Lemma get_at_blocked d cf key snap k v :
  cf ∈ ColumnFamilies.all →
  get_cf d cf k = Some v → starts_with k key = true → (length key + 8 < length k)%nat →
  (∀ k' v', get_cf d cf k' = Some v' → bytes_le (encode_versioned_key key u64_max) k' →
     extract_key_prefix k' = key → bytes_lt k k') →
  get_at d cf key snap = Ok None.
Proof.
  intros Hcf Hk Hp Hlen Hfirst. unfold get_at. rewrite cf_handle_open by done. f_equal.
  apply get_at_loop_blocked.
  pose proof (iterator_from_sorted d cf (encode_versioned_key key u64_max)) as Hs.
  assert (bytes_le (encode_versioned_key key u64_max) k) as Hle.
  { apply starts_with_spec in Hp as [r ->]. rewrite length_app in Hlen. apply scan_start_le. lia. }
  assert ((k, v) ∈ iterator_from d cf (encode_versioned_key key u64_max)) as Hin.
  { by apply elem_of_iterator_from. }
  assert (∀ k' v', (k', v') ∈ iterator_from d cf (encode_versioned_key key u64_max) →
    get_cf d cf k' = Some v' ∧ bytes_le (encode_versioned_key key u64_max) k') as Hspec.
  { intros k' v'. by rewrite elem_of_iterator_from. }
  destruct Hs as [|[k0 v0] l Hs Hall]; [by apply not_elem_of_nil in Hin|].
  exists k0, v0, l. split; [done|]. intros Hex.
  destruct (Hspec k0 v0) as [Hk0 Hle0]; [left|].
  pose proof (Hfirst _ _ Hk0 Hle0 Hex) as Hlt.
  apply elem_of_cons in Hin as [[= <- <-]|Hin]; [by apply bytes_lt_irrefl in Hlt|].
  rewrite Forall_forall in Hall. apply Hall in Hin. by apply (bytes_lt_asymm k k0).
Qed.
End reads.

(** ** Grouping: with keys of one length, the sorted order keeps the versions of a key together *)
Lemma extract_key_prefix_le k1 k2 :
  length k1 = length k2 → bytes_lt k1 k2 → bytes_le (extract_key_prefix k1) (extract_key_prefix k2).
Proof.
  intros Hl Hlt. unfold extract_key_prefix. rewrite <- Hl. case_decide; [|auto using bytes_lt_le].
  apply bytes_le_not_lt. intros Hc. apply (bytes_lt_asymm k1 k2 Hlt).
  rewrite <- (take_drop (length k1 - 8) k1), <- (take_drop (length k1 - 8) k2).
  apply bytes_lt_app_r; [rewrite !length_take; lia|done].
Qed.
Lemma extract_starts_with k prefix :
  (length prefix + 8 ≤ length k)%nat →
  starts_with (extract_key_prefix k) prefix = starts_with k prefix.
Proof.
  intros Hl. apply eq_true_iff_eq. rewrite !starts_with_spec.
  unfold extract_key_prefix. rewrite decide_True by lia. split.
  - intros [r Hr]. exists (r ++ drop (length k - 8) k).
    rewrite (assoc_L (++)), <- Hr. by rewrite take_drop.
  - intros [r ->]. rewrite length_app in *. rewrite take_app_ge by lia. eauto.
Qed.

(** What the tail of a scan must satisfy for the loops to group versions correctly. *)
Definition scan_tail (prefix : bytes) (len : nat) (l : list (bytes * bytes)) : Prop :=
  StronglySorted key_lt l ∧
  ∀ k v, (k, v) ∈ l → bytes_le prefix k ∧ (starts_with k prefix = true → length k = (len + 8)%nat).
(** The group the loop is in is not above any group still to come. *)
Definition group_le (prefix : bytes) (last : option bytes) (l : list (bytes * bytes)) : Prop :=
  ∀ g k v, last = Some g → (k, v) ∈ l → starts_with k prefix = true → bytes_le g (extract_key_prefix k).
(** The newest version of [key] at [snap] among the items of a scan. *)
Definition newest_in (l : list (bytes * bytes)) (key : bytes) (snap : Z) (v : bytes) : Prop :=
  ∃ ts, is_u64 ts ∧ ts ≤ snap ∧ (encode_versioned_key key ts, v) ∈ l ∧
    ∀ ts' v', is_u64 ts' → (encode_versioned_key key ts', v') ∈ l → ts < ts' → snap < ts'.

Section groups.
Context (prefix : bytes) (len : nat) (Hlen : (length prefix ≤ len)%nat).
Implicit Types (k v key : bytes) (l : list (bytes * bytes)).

______________________________

Only these lines should appear in the reply: the one containing "StronglySorted key_lt l ∧", the last line of the data, and all lines between them, each copied exactly.

> _Answer box_
  StronglySorted key_lt l ∧
  ∀ k v, (k, v) ∈ l → bytes_le prefix k ∧ (starts_with k prefix = true → length k = (len + 8)%nat).
(** The group the loop is in is not above any group still to come. *)
Definition group_le (prefix : bytes) (last : option bytes) (l : list (bytes * bytes)) : Prop :=
  ∀ g k v, last = Some g → (k, v) ∈ l → starts_with k prefix = true → bytes_le g (extract_key_prefix k).
(** The newest version of [key] at [snap] among the items of a scan. *)
Definition newest_in (l : list (bytes * bytes)) (key : bytes) (snap : Z) (v : bytes) : Prop :=
  ∃ ts, is_u64 ts ∧ ts ≤ snap ∧ (encode_versioned_key key ts, v) ∈ l ∧
    ∀ ts' v', is_u64 ts' → (encode_versioned_key key ts', v') ∈ l → ts < ts' → snap < ts'.

Section groups.
Context (prefix : bytes) (len : nat) (Hlen : (length prefix ≤ len)%nat).
Implicit Types (k v key : bytes) (l : list (bytes * bytes)).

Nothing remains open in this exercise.